To run the experiments for VGG-based face recognition, instead of vuln_extr_facenet.py config, use vuln_extr_vgg.py when running bin/verify.py script.

To run the experiments for lower qualitu Deepfakes, inside vuln_db_vdtfaceswap.py replace the line db_name=’deepfaketimit_hq’ with the line db_name=’deepfaketimit_lq’.

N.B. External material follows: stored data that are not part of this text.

(** [GetBreaker]: the breaker of [target], created on first use. *)
Definition GetBreaker (now : Z) (target : string) (cb : CircuitBreaker)
    : gobreaker.CircuitBreaker * CircuitBreaker :=
  match breakers cb !! target with
  | Some breaker => (breaker, cb)
  | None =>
      let st := {| gobreaker.Name := target;
                   gobreaker.MaxRequests := gobreaker.MaxRequests (settings cb);
                   gobreaker.Interval := gobreaker.Interval (settings cb);
                   gobreaker.Timeout := gobreaker.Timeout (settings cb);
                   gobreaker.ReadyToTrip := gobreaker.ReadyToTrip (settings cb) |} in
      let breaker := gobreaker.NewCircuitBreaker st now in
      (breaker, {| breakers := <[target := breaker]> (breakers cb); settings := settings cb |})
  end.

(** The error of [Execute]: the breaker's or the function's, wrapped
    with the target. *)
Inductive error (E : Type) :=
  | Wrapped (target : string) (e : gobreaker.error + E).
Arguments Wrapped {E} target e.

Definition Execute {W E A} (now : Z) (target : string) (fn : W → result E A * W)
    (cb : CircuitBreaker) (w : W) : result (error E) A * CircuitBreaker * W :=
  let '(breaker, cb) := GetBreaker now target cb in
  let '(r, breaker', w') := gobreaker.Execute now fn breaker w in
  let cb' := {| breakers := <[target := breaker']> (breakers cb); settings := settings cb |} in
  match r with
  | Err e => (Err (Wrapped target e), cb', w')
  | Ok a => (Ok a, cb', w')
  end.

(** [GetState]: the state of the breaker as the clock reading [now]
    shows it; a target without a breaker counts as Closed. *)
Definition GetState (now : Z) (target : string) (cb : CircuitBreaker) : gobreaker.State :=
  match breakers cb !! target with
  | None => gobreaker.StateClosed
  | Some breaker => gobreaker.state (gobreaker.currentState now breaker)
  end.
(** X2: whatever the transport does, every exception that [quotes],
    [getChains] and [submitDeposit] throw is a [HyperstreamApiError] or the
    [TypeError] its constructor throws for a message that does not convert
    to a string; [getIntentStatus], [getToken] and [getIntentByDeposit] may
    throw as well the [URIError] of [encodeURIComponent], and only for an
    argument with a lone surrogate. A transport failure never leaves raw. *)
Theorem facade_throws_only_api_errors c request chainId identifier txHash intent :
  throws_only (facade_exception false) (quotes c request)
  /\ throws_only (facade_exception false) (getChains c)
  /\ throws_only (facade_exception false) (submitDeposit c request)
  /\ throws_only (facade_exception (has_lone_surrogate intent)) (getIntentStatus c intent)
  /\ throws_only (facade_exception (has_lone_surrogate identifier))
       (getToken c chainId identifier)
  /\ throws_only (facade_exception (has_lone_surrogate txHash))
       (getIntentByDeposit c chainId txHash).
Proof.
  split; [apply postJson_throws|].
  split; [apply getJson_throws|].
  split.
  { apply throws_only_bind; [apply postJson_throws|].
    intros a. destruct (negb (truthy a)); apply throws_only_ret. }
  split.
  { unfold getIntentStatus, intent_path, encodeURIComponent.
    destruct (has_lone_surrogate intent).
    - apply throws_only_throw. right. split; reflexivity.
    - apply getJson_throws. }
  split.
  { unfold getToken, token_path, encodeURIComponent.
    destruct (has_lone_surrogate identifier).
    - apply throws_only_throw. right. split; reflexivity.
    - apply throws_only_catch; [apply getJson_throws|].
      intros [e|x] Ht; simpl.
      + destruct (_ || _); [apply throws_only_ret|apply throws_only_throw; exact I].
      + apply throws_only_throw. exact Ht. }
  unfold getIntentByDeposit, by_deposit_path, encodeURIComponent.
  destruct (has_lone_surrogate txHash);
    (apply throws_only_catch;
     [ (apply throws_only_throw; right; split; reflexivity) || apply getJson_throws
     | intros [e|x] Ht; simpl;
       [ destruct (_ =? 404); [apply throws_only_ret|apply throws_only_throw; exact I]
       | apply throws_only_throw; exact Ht ] ]).
Qed.

(** X3: [searchTokens] is the exception: a 2xx search response whose body is
    empty, not JSON or [null] makes the generator throw a [TypeError] from
    [page.data], not a [HyperstreamApiError], before yielding anything. *)
Theorem searchTokens_undecodable_page_type_error c request r rest calls fuel :
  response_ok r = true ->
  nullish (match r_json r with Some v => v | None => JUndef end) = true ->
  exists call msg,
    for_await (S fuel) c (searchTokens request)
      {| srv_script := FResp r :: rest; srv_calls := calls |}
    = ({| srv_script := rest; srv_calls := calls ++ [call] |},
       ([], LoopThrew (ThForeign (FxError "TypeError" msg)))).
Proof.
  intros Hr Hn. cbn -[search_iteration].
  unfold_dispatch. rewrite Hr. simpl. unfold json_result in *.
  simpl. rewrite Hn. eexists. eexists. reflexivity.
Qed.

Lemma searchTokens_undecodable_page_type_error_witness :
  let r := {| r_status := 200; r_statusText := "OK"; r_headers := []; r_json := None |} in
  response_ok r = true /\ nullish JUndef = true /\
  exists call msg,
    for_await 3
      {| hc_fetch := {| f_baseURL := Some "https://api.test.hyperstream.xyz";
                        f_headers := [] |} |}
      (searchTokens [("q", JStr "USDC")])
      {| srv_script := [FResp r]; srv_calls := [] |}
    = ({| srv_script := []; srv_calls := [] ++ [call] |},
       ([], LoopThrew (ThForeign (FxError "TypeError" msg)))).
Proof.
  intros r. split; [reflexivity|]. split; [reflexivity|].
  exact (searchTokens_undecodable_page_type_error _ [("q", JStr "USDC")] r [] [] 2
           eq_refl eq_refl).
Defined.

(** ** Headers *)

Lemma lookup_not_in {A} k (fs : list (string * A)) :
  ~ In k (map fst fs) -> lookup k fs = None.
Proof.
  induction fs as [|[k' v'] fs IH]; simpl; intros Hn; [reflexivity|].
  destruct (String.eqb k k') eqn:E.
  - apply String.eqb_eq in E. subst. tauto.
  - apply IH. tauto.
Qed.

Lemma lookup_obj_set_other {A} (fs : list (string * A)) k k' v :
  k <> k' -> lookup k (obj_set fs k' v) = lookup k fs.
Proof.
  intros Hne. induction fs as [|[k0 v0] fs IH]; simpl.
  - apply String.eqb_neq in Hne. rewrite Hne. reflexivity.
  - destruct (String.eqb k' k0) eqn:E; simpl.
    + apply String.eqb_eq in E. subst k0.
      apply String.eqb_neq in Hne. rewrite Hne. reflexivity.
    + destruct (String.eqb k k0); [reflexivity|exact IH].
Qed.

(** A key of the right-hand object wins; others come from the left. *)
Lemma lookup_obj_merge {A} (a b : list (string * A)) k :
  NoDup (map fst b) ->
  lookup k (obj_merge a b)
  = match lookup k b with Some v => Some v | None => lookup k a end.
Proof.
  revert a. induction b as [|[k' v'] b IH]; intros a Hnd; [reflexivity|].
  inversion Hnd as [|? ? Hk Hnd']; subst.
  change (obj_merge a ((k', v') :: b)) with (obj_merge (obj_set a k' v') b).
  rewrite IH by exact Hnd'. simpl.
  destruct (String.eqb k k') eqn:E.
  - apply String.eqb_eq in E. subst k'. rewrite lookup_not_in by exact Hk.
    apply lookup_obj_set.
  - apply String.eqb_neq in E.
    destruct (lookup k b); [reflexivity|]. apply lookup_obj_set_other, E.
Qed.

(** X6: the requests of [getJson] and [postJson] always carry
    [Accept: application/json], over any default [Accept]; a POST also
    carries [Content-Type: application/json] and the body, a GET no body;
    every other header is the client's default. *)
Theorem getJson_postJson_request_headers c path body s :
  let d := f_headers (hc_fetch c) in
  let url := full_url (hc_fetch c) (buildPathWithQuery path None) in
  (exists sent, sends_one (getJson c path) s (url, sent)
     /\ ri_method sent = Some "GET" /\ ri_body sent = None
     /\ lookup "Accept" (ri_headers sent) = Some "application/json"
     /\ forall k, k <> "Accept" -> lookup k (ri_headers sent) = lookup k d)
  /\ (exists sent, sends_one (postJson c path body) s (url, sent)
     /\ ri_method sent = Some "POST" /\ ri_body sent = Some body
     /\ lookup "Accept" (ri_headers sent) = Some "application/json"
     /\ lookup "Content-Type" (ri_headers sent) = Some "application/json"
     /\ forall k, k <> "Accept" -> k <> "Content-Type" ->
                  lookup k (ri_headers sent) = lookup k d).
Proof.
  intros d url. split.
  - eexists. split; [apply executeRequest_call|]. cbn -[obj_merge lookup].
    change (obj_merge [("Accept", "application/json")] (@nil (string * string)))
      with [("Accept", "application/json")].
    assert (Hn : NoDup (map fst [("Accept", "application/json")]))
      by (constructor; [intros []|constructor]).
    split; [reflexivity|]. split; [reflexivity|].
    split; [rewrite lookup_obj_merge by exact Hn; reflexivity|].
    intros k Hk. rewrite lookup_obj_merge by exact Hn. simpl.
    apply String.eqb_neq in Hk. rewrite Hk. reflexivity.
  - eexists. split; [apply executeRequest_call|]. cbn -[obj_merge lookup].
    change (obj_merge [("Content-Type", "application/json")]
              (obj_merge [("Accept", "application/json")] (@nil (string * string))))
      with [("Content-Type", "application/json"); ("Accept", "application/json")].
    assert (Hn : NoDup (map fst [("Content-Type", "application/json");
                                 ("Accept", "application/json")]))
      by (constructor; [simpl; intros [H|[]]; discriminate|];
          constructor; [intros []|constructor]).
    split; [reflexivity|]. split; [reflexivity|].
    split; [rewrite lookup_obj_merge by exact Hn; reflexivity|].
    split; [rewrite lookup_obj_merge by exact Hn; reflexivity|].
    intros k Hk1 Hk2. rewrite lookup_obj_merge by exact Hn. simpl.
    apply String.eqb_neq in Hk1, Hk2. rewrite Hk1, Hk2. reflexivity.
Qed.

Detection with image quality features

You can modify the parameters of the Deepfake detection experiments in these config files inside bob.report.deepfakes.config folder: pad_db_vdtfaceswap.py, pad_extr_iqm_alg_pca_lda.py, pad_extr_iqm_alg_svm.py, and pad_extr_lin_alg_pca_lda.py. To run an IQM-SVM-based Deepfake detector, run the following:

$ bin/spoof.py bob/report/deepfakes/config/pad_db_vdtfaceswap.py bob/report/deepfakes/config/pad_extr_iqm_alg_svm.py

This script will produce the scores and place them inside ./results/pad-iqm-svm folder. To measure the detection accuracy of the Deepfakes, please run the following command:

$ bob pad metrics -e ./results/pad-iqm-svm/train_dev/scores/scores-train pad-iqm-svm/train_dev/scores/scores-dev

This command will take the scores computed for the training set (the corresponding score column is called Development because we only have two sets for this database), determine the threshold for them and use the threshold to compute the metrics for the development set (but the corresponding column from bob pad metrics is Evaluation). The resulted HTER metric should be 0% for the first set (Training/Development scores) and 12.4% for Development/Evaluation scores.